Fun fact: that Animoji link goes to another Slate article with the title “Three reasons why Apple’s iPhone X animojis are worrisome.” Those three reasons are: they are so good that users will be encouraged to use them! in public! with audio! and that can be annoying; that they are so good that they will become a selling tool for the iPhone X; and that the author gets confused about the difference between the Face ID feature and iOS’ ARKit APIs. A distinction which, as it turns out, Bonnington buries in her ostensibly panic-inducing article:

Facial recognition is everywhere these days. It’s how Facebook suggests friends you should tag in photos, how Snapchat’s lenses so masterfully morph onto your face, and how Google Photos can so intelligently collect and organize photos of people you photograph often. Apple already uses facial recognition in its Photos app on iOS, too. But until now, these companies have kept their facial recognition data private. Allowing developers to access some of that data — even if it’s only a rough map of your face and facial expressions, not the full dataset it uses for biometric identification — is new, potentially scary territory.

This is a completely confused paragraph. There is a difference between facial feature identification — the kind that’s used by Snapchat for lenses, Facebook for suggesting faces to tag in photos, and variations of which are available in a bunch of GitHub repos — and recognition of specific faces, like Google and Apple use for notating specific people in photo libraries.

Apple uses a very sophisticated version of the latter to make Face ID work, which they’ve detailed in a security white paper. But the version of face tracking that’s available to developers is not to be confused with Face ID; it is more like an enhanced version of facial identification. But even that has Bonnington worried:

To use your facial data, developers must first ask your permission in their apps, and must not sell that information to other parties.
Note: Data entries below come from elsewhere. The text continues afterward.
(* ===== verification/ExprOrder.v ===== *)
(** * Expressions: their order

    Expr::compare of lib/Expr/Expr.cpp with the hashes it looks at first, and the comparison
    of update lists of Updates.cpp: a total order that the sets and maps of expressions are
    kept in. Every expression has a sequence of numbers that stands for it, and the code
    compares these sequences lexicographically. *)
From stdpp Require Import base gmap list strings numbers.
From Stdlib Require Import ZArith Lia.
From S2P Require Import Prelude MapOfSets ExprData.

Module ExprOrder.
Import Orders Expr.

(** ** Kinds *)
Definition kind_index (k : kind) : Z :=
  match k with
  | Add => 10 | Sub => 11 | Mul => 12 | UDiv => 13 | SDiv => 14 | URem => 15 | SRem => 16
  | And => 17 | Or => 18 | Xor => 19 | Shl => 20 | LShr => 21 | AShr => 22
  | Eq => 23 | Ne => 24 | Ult => 25 | Ule => 26 | Ugt => 27 | Uge => 28
  | Slt => 29 | Sle => 30 | Sgt => 31 | Sge => 32
  end.
Definition getKind (e : expr) : Z :=
  match e with
  | Constant _ _ => 0 | NotOptimized _ => 1 | Read _ _ _ => 3 | Select _ _ _ => 4 | Concat _ _ => 5
  | Extract _ _ _ => 6 | ZExt _ _ => 7 | SExt _ _ => 8 | Not _ => 9 | Binary k _ _ => kind_index k
  end.

(** The hash of the digits of a constant, LLVM's, and the addresses of the arrays. *)
Class Host : Type := { hash_value : Z -> Z -> Z; address : array -> Z }.
Class HostOk {host : Host} : Prop := address_inj a b : address a = address b -> a = b.

Section Order.
Context {host : Host}.

(** ** Hashes *)
Definition MAGIC_HASH_CONSTANT : Z := 39.
Definition mul_magic (h : Z) : Z := u32 (h * MAGIC_HASH_CONSTANT).
(** [Expr::computeHash] on the hashes of the kids *)
Definition hash_kids (kind : Z) (kids : list Z) : Z :=
  foldl (fun res h => Z.lxor (u32 (Z.shiftl res 1)) (mul_magic h)) (mul_magic kind) kids.
(** The characters of a name are signed. *)
Fixpoint hash_name (res : Z) (s : string) : Z :=
  match s with
  | EmptyString => res
  | String c s => hash_name (u32 (mul_magic res + s8 (Z.of_N (Ascii.N_of_ascii c)))) s
  end.
Fixpoint hash (e : expr) : Z :=
  match e with
  | Constant w v => u32 (Z.lxor (hash_value w v) (mul_magic w))
  | NotOptimized src => hash_kids (getKind e) [hash src]
  | Read root head index =>
      Z.lxor (mul_magic (hash index))
        (match head with Null => hash_name 0 (name root) | _ => Z.lxor (hash_name 0 (name root)) (hash_nodes head) end)
  | Select c t f => hash_kids (getKind e) [hash c; hash t; hash f]
  | Concat l r => hash_kids (getKind e) [hash l; hash r]
  | Extract x off w => Z.lxor (Z.lxor (mul_magic off) (mul_magic w)) (mul_magic (hash x))
  | ZExt src w | SExt src w => Z.lxor (mul_magic w) (mul_magic (hash src))
  | Not x => u32 (mul_magic (hash x) * getKind e)
  | Binary k l r => hash_kids (getKind e) [hash l; hash r]
  end
with hash_nodes (un : update_node) : Z :=
  match un with
  | Null => 0
  | UpdateNode next i v =>
      match next with
      | Null => Z.lxor (hash i) (hash v)
      | _ => Z.lxor (Z.lxor (hash i) (hash v)) (hash_nodes next)
      end
  end.

(** ** Comparison: negative, zero or positive *)
Fixpoint compare_names (a b : string) : Z :=
  match a, b with
  | EmptyString, EmptyString => 0
  | EmptyString, String _ _ => -1
  | String _ _, EmptyString => 1
  | String c a, String d b => first (zcmp (Z.of_N (Ascii.N_of_ascii c)) (Z.of_N (Ascii.N_of_ascii d))) (compare_names a b)
  end.
Definition compare_arrays (a b : array) : Z := first (compare_names (name a) (name b)) (zcmp (address a) (address b)).

Fixpoint compare (a b : expr) : Z :=
  first (zcmp (getKind a) (getKind b)) (first (zcmp (hash a) (hash b))
    (match a, b with
     | Constant w v, Constant w' v' => first (zcmp w w') (zcmp v v')
     | NotOptimized x, NotOptimized x' => compare x x'
     | Read root head index, Read root' head' index' =>
         first (first (compare_arrays root root')
                  (first (zcmp (getSize head) (getSize head')) (compare_nodes head head')))
           (compare index index')
     | Select c t f, Select c' t' f' => first (compare c c') (first (compare t t') (compare f f'))
     | Concat l r, Concat l' r' => first (compare l l') (compare r r')
     | Extract x off w, Extract x' off' w' => first (first (zcmp off off') (zcmp w w')) (compare x x')
     | ZExt x w, ZExt x' w' | SExt x w, SExt x' w' => first (zcmp w w') (compare x x')
     | Not x, Not x' => first (compare x x') (compare x x')
     | Binary _ l r, Binary _ l' r' => first (compare l l') (compare r r')
     | _, _ => 0
     end))
with compare_nodes (a b : update_node) : Z :=
  match a, b with
  | UpdateNode n i v, UpdateNode n' i' v' => first (first (compare i i') (compare v v')) (compare_nodes n n')
  | _, _ => 0
  end.
Definition expr_lt (a b : expr) : bool := compare a b <? 0.

(** ** The sequence of an expression *)
Fixpoint seq_name (s : string) : list Z :=
  match s with EmptyString => [-1] | String c s => Z.of_N (Ascii.N_of_ascii c) :: seq_name s end.
Fixpoint seq (e : expr) : list Z :=
  getKind e :: hash e ::
  match e with
  | Constant w v => [w; v]
  | NotOptimized x | Not x => seq x
  | Read root head index => seq_name (name root) ++ address root :: getSize head :: seq_nodes head ++ seq index
  | Select c t f => seq c ++ seq t ++ seq f
  | Concat l r | Binary _ l r => seq l ++ seq r
  | Extract x off w => off :: w :: seq x
  | ZExt x w | SExt x w => w :: seq x
  end
with seq_nodes (un : update_node) : list Z :=
  match un with Null => [] | UpdateNode n i v => seq i ++ seq v ++ seq_nodes n end.

(** Lexicographic comparison. *)
Abbreviation lex := (lexicographic (A := Z)).
Lemma lex_cons a b x y : lex (a :: x) (b :: y) = first (zcmp a b) (lex x y).
Proof. done. Qed.
Lemma zcmp_0 a b : zcmp a b = 0 <-> a = b.
Proof. apply (cmp_0 (K := Z)). Qed.
Lemma first_assoc a b c : first (first a b) c = first a (first b c).
Proof. unfold first. by destruct (Z.eqb_spec a 0) as [->|H]; [|rewrite (proj2 (Z.eqb_neq a 0) H)]. Qed.
Lemma first_same r : first r r = r.
Proof. unfold first. by destruct (Z.eqb_spec r 0). Qed.

Lemma lex_name a : forall b x y, lex (seq_name a ++ x) (seq_name b ++ y) = first (compare_names a b) (lex x y).
Proof.
  induction a as [|c a IH]; intros [|d b] x y; cbn [seq_name app compare_names]; rewrite lex_cons; [done| | |by rewrite IH, first_assoc].
  - destruct (zcmp_cases (-1) (Z.of_N (Ascii.N_of_ascii d))) as [[H _]|[[_ ->]|[H _]]]; [lia|done|lia].
  - destruct (zcmp_cases (Z.of_N (Ascii.N_of_ascii c)) (-1)) as [[H _]|[[H _]|[_ ->]]]; [lia|lia|done].
Qed.
Lemma kind_index_range k : 10 <= kind_index k.
Proof. destruct k; simpl; lia. Qed.
Lemma kind_index_inj k k' : kind_index k = kind_index k' -> k = k'.
Proof. destruct k, k'; simpl; (done || lia). Qed.
Lemma lex_head ka kb ha hb ra rb c x y :
  (ka = kb -> lex (ra ++ x) (rb ++ y) = first c (lex x y)) ->
  lex ((ka :: ha :: ra) ++ x) ((kb :: hb :: rb) ++ y) = first (first (zcmp ka kb) (first (zcmp ha hb) c)) (lex x y).
Proof.
  intros H. cbn [app]. rewrite !lex_cons. destruct (zcmp_cases ka kb) as [[E ->]|[[_ ->]|[_ ->]]]; [|done|done].
  rewrite !first_0, first_assoc. f_equal. by apply H.
Qed.

Definition seq_spec (a : expr) : Prop := forall b x y, lex (seq a ++ x) (seq b ++ y) = first (compare a b) (lex x y).
Definition seq_nodes_spec (u : update_node) : Prop := forall u' x y,
  getSize u = getSize u' -> lex (seq_nodes u ++ x) (seq_nodes u' ++ y) = first (compare_nodes u u') (lex x y).
Lemma getSize_pos u : 0 <= getSize u.
Proof. induction u as [|next IH]; simpl; lia. Qed.
(** Expressions of different kinds. *)
Ltac other_kind :=
  let H := fresh in
  intros H; exfalso; revert H; simpl;
  repeat match goal with |- context [kind_index ?k] => lazymatch goal with _ : 10 <= kind_index k |- _ => fail | _ => pose proof (kind_index_range k) end end; lia.
Lemma lex_seq_both : (forall a, seq_spec a) /\ (forall u, seq_nodes_spec u).
Proof.
  apply expr_node_ind; unfold seq_spec, seq_nodes_spec.
  - intros w v b x y. destruct b; (apply lex_head; try other_kind). intros _. simpl. by rewrite first_assoc.
  - intros a IH b x y. destruct b; (apply lex_head; try other_kind). intros _. apply IH.
  - intros root head IHh index IHi b x y. destruct b as [| |root' head' index'| | | | | | |]; (apply lex_head; try other_kind). intros _.
    rewrite <- !app_assoc, lex_name. cbn [app]. rewrite !lex_cons, <- !app_assoc. unfold compare_arrays. rewrite !first_assoc.
    do 2 f_equal. destruct (zcmp_cases (getSize head) (getSize head')) as [[E ->]|[[_ ->]|[_ ->]]]; [|done|done].
    rewrite !first_0. by rewrite IHh, IHi.
  - intros c IHc t IHt f IHf b x y. destruct b; (apply lex_head; try other_kind). intros _.
    by rewrite <- !app_assoc, IHc, IHt, IHf, !first_assoc.
  - intros l IHl r IHr b x y. destruct b; (apply lex_head; try other_kind). intros _. by rewrite <- !app_assoc, IHl, IHr, !first_assoc.
  - intros a IH off w b x y. destruct b; (apply lex_head; try other_kind). intros _. cbn [app]. by rewrite !lex_cons, IH, !first_assoc.
  - intros a IH w b x y. destruct b; (apply lex_head; try other_kind). intros _. cbn [app]. by rewrite !lex_cons, IH, !first_assoc.
  - intros a IH w b x y. destruct b; (apply lex_head; try other_kind). intros _. cbn [app]. by rewrite !lex_cons, IH, !first_assoc.
  - intros a IH b x y. destruct b; (apply lex_head; try other_kind). intros _. by rewrite first_same, IH.
  - intros k l IHl r IHr b x y. destruct b; (apply lex_head; try other_kind). intros _. by rewrite <- !app_assoc, IHl, IHr, !first_assoc.
  - intros [|n i v] x y; [done|]. simpl. pose proof (getSize_pos n). lia.
  - intros n IHn i IHi v IHv [|n' i' v'] x y; simpl; [pose proof (getSize_pos n); lia|]. intros E.
    by rewrite <- !app_assoc, IHi, IHv, IHn, !first_assoc by lia.
Qed.
Lemma lex_seq a b : lex (seq a) (seq b) = compare a b.
Proof.
  pose proof (proj1 lex_seq_both a b [] []) as H. rewrite !app_nil_r in H. rewrite H. simpl. unfold first. by destruct (Z.eqb_spec (compare a b) 0).
Qed.

(** ** The order of expressions *)
Context {hok : HostOk}.
Lemma compare_names_0 a : forall b, compare_names a b = 0 -> a = b.
Proof.
  induction a as [|c a IH]; intros [|d b]; simpl; try done. rewrite first_zero, zcmp_0. intros [H1 H2%IH]. f_equal; [|done].
  apply N2Z.inj in H1. by rewrite <- (Ascii.ascii_N_embedding c), H1, Ascii.ascii_N_embedding.
Qed.
Ltac kind_cases e' H0 H2 Hk :=
  destruct e'; cbn [compare] in H0; apply first_zero in H0 as [Hk H0]; rewrite zcmp_0 in Hk;
  try (exfalso; revert Hk; other_kind); apply first_zero in H0 as [_ H2]; rewrite ?first_zero in H2.
Lemma compare_0_both :
  (forall a b, compare a b = 0 -> a = b) /\ (forall u u', getSize u = getSize u' -> compare_nodes u u' = 0 -> u = u').
Proof.
  apply expr_node_ind.
  all: try (intros; match goal with H : compare _ ?b = 0 |- _ => rename b into e', H into Hcmp end; kind_cases e' Hcmp Hin Hk).
  - rewrite !zcmp_0 in Hin. by destruct Hin as [-> ->].
  - f_equal; auto.
  - destruct Hin as ((Ha & Hs & Hn) & Hi). rewrite zcmp_0 in Hs. unfold compare_arrays in Ha. rewrite first_zero, zcmp_0 in Ha.
    destruct Ha as [_ Ha%hok]. f_equal; auto.
  - destruct Hin as (? & ? & ?). f_equal; auto.
  - destruct Hin as (? & ?). f_equal; auto.
  - rewrite !zcmp_0 in Hin. destruct Hin as ((-> & ->) & ?). f_equal; auto.
  - rewrite !zcmp_0 in Hin. destruct Hin as (-> & ?). f_equal; auto.
  - rewrite !zcmp_0 in Hin. destruct Hin as (-> & ?). f_equal; auto.
  - destruct Hin as (? & _). f_equal; auto.
  - destruct Hin as (? & ?). apply kind_index_inj in Hk as ->. f_equal; auto.
  - intros [|n i v]; [done|]. simpl. pose proof (getSize_pos n). lia.
  - intros n IHn i IHi v IHv [|n' i' v']; simpl; [pose proof (getSize_pos n); lia|]. rewrite !first_zero.
    intros Hs [[? ?] ?]. f_equal; auto. apply IHn; [lia|done].
Qed.
Lemma compare_0 a b : compare a b = 0 <-> a = b.
Proof. split; [apply compare_0_both|]. intros ->. rewrite <- lex_seq. by apply (cmp_0 (K := list Z)). Qed.
Lemma compare_opp a b : compare b a = - compare a b.
Proof. rewrite <- !lex_seq. apply (cmp_opp (K := list Z)). Qed.
Lemma compare_trans a b c : compare a b < 0 -> compare b c < 0 -> compare a c < 0.
Proof. rewrite <- !lex_seq. apply (cmp_trans (K := list Z)). Qed.

#[export] Instance expr_order : Compare expr := compare.
#[export] Instance expr_order_ok : CompareOk expr.
Proof. split; [exact compare_0|exact compare_opp|exact compare_trans]. Qed.

(** C37. [Expr::compare] is a total order on expressions, in which only equal expressions are
    equal, although it compares hashes first: the sets of expressions and the canonical
    forms of queries are well defined. *)
Theorem compare_total_order a b c :
  (compare a b = 0 <-> a = b) /\ compare b a = - compare a b /\ (compare a b < 0 -> compare b c < 0 -> compare a c < 0).
Proof. split_and!; [apply compare_0|apply compare_opp|apply compare_trans]. Qed.
End Order.
End ExprOrder.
Still, while it’s forbidden under Apple developer guidelines, privacy experts worry that developers might sell this data or use it for marketing or advertising purposes. (Imagine, if you will, an ad-supported gaming app that uses your current facial expression on your avatar. How valuable would it be for an advertiser to monitor what facial expressions you make as you watch their commercial in between rounds of gameplay?)
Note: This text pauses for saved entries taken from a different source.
Lemma default_validity_ok (truth : Query -> M St (option bool)) q :
  (forall q, good q -> may (constraints q) -> getWidth (query q) = 1 -> answers inv (truth q) (fun b => b = true <-> valid q)) ->
  good q -> may (constraints q) -> getWidth (query q) = 1 -> answers inv (default_computeValidity opt truth q) (validity q).
Proof.
  intros Ht Hg Hmay Hw. unfold default_computeValidity. eapply answers_bind; [by apply Ht|apply answers_none|].
  intros [] Hv; [apply answers_some; by apply Hv|].
  destruct (negate_good q Hg Hw) as (q' & En & Hg' & Ec & Hw' & Hv' & _). eapply answers_lift; [exact En|].
  eapply answers_bind; [apply Ht; by rewrite ?Ec|apply answers_none|]. intros [] Hb; apply answers_some; [by apply Hv', Hb|].
  split; [intros H; by apply Hv in H|]. rewrite <- Hv'. intros H. by apply Hb in H.
Qed.
Lemma constant_verdict q w v : good q -> getWidth (query q) = 1 -> query q = Constant w v ->
  (isTrue w v = true <-> valid q) /\ (isTrue w v = false <-> never q).
Proof.
  intros [Hc [init0 Hs] Ho Hd _] Hw E. unfold valid, never. rewrite E in *. simpl in *. subst w. split_ok.
  pose proof (fits_1 v ltac:(done)) as [-> | ->]; (split; split; try done; intros Hx; by specialize (Hx init0 Hs)).
Qed.
Lemma mustBeTrue_ok q : good q -> may (constraints q) -> getWidth (query q) = 1 -> answers inv (mustBeTrue impl q) (fun b => b = true <-> valid q).
Proof.
  intros Hg Hmay Hw. unfold mustBeTrue. apply answers_assert; [by rewrite Hw|]. pose proof (constant_verdict q) as Hc.
  destruct (query q) as [w v| | | | | | | | |] eqn:E; try (rewrite <- E in Hw; by apply (truth_ok opt)).
  apply answers_some. by apply (Hc w v Hg Hw).
Qed.
Lemma evaluate_ok q : good q -> may (constraints q) -> getWidth (query q) = 1 -> answers inv (evaluate impl q) (validity q).
Proof.
  intros Hg Hmay Hw. unfold evaluate. apply answers_assert; [by rewrite Hw|]. pose proof (constant_verdict q) as Hc.
  destruct (query q) as [w v| | | | | | | | |] eqn:E; try (rewrite <- E in Hw; by apply (validity_ok opt)).
  apply answers_some. destruct (Hc w v Hg Hw eq_refl) as [H1 H2]. destruct (isTrue w v); [by apply H1|by apply H2].
Qed.
Lemma mustBeFalse_ok q : good q -> may (constraints q) -> getWidth (query q) = 1 -> answers inv (mustBeFalse opt impl q) (fun b => b = true <-> never q).
Proof.
  intros Hg Hmay Hw. unfold mustBeFalse. destruct (negate_good q Hg Hw) as (q' & En & Hg' & Ec & Hw' & Hv & _).
  eapply answers_lift; [exact En|]. eapply answers_mono; [apply mustBeTrue_ok; by rewrite ?Ec|]. simpl. intros b Hb. by rewrite Hb.
Qed.
Lemma negb_answers (m : M St (option bool)) (P : Prop) :
  answers inv m (fun b => b = true <-> P) -> answers inv (r ← m; mret (negb <$> r)) (fun b => b = true <-> ~ P).
Proof.
  intros H. eapply answers_bind; [exact H|by apply answers_ret|]. intros b Hb. apply answers_some. simpl.
  rewrite <- Hb. by destruct b.
Qed.
Lemma mayBeTrue_ok q : good q -> may (constraints q) -> getWidth (query q) = 1 -> answers inv (mayBeTrue opt impl q) (fun b => b = true <-> ~ never q).
Proof. intros Hg Hmay Hw. by apply negb_answers, mustBeFalse_ok. Qed.
Lemma mayBeFalse_ok q : good q -> may (constraints q) -> getWidth (query q) = 1 -> answers inv (mayBeFalse impl q) (fun b => b = true <-> ~ valid q).
Proof. intros Hg Hmay Hw. by apply negb_answers, mustBeTrue_ok. Qed.
Lemma getValue_ok q : good q -> may (constraints q) ->
  answers inv (getValue impl q) (fun e => exists v, e = Constant (getWidth (query q)) v /\ value_of q v).
Proof.
  intros Hg Hmay. assert (Hc : forall w v, query q = Constant w v -> exists v', query q = Constant (getWidth (query q)) v' /\ value_of q v').
  { intros w v E. exists v. destruct Hg as [_ [init Hm] _ _ _]. split; [by rewrite E|]. exists init. split; [done|by rewrite E]. }
  assert (Hd : answers inv (r ← computeValue impl q; match r with None => mret None | Some e => assert_ (isConstant e);; mret (Some e) end)
                 (fun e => exists v, e = Constant (getWidth (query q)) v /\ value_of q v)).
  { eapply answers_bind; [by apply (value_ok opt)|apply answers_none|]. intros e He.
    apply answers_assert; [by destruct He as (v & -> & _)|]. by apply answers_some. }
  unfold getValue. destruct (query q) eqn:E; try exact Hd. apply answers_some. by eapply Hc.
Qed.
End Derived.
End Negate.
End Models.
End SolverOk.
That would, indeed, be pretty valuable and deeply creepy. Privacy experts are right to be worried about the plausibility of a company using any kind of facial identification data for marketing purposes, and that’s why Apple has prohibited it. And, yeah, they’re going to have to be pretty vigilant about that.

But let’s not pretend that this is a brand new hypothetical concern that’s exclusive to the iPhone X. Theoretically, any app the user has granted permission for the camera could also target ads using one of those open source facial identification libraries I wrote about earlier — something which is, of course, also prohibited by Apple.

The thing that confuses me most about this piece is that Bonnington is a damn good writer. On the same day that this poorly-researched article was published, she also wrote a fantastic take on those YouTube hands-on videos of the iPhone X published Monday last week. Can’t win ’em all, I guess.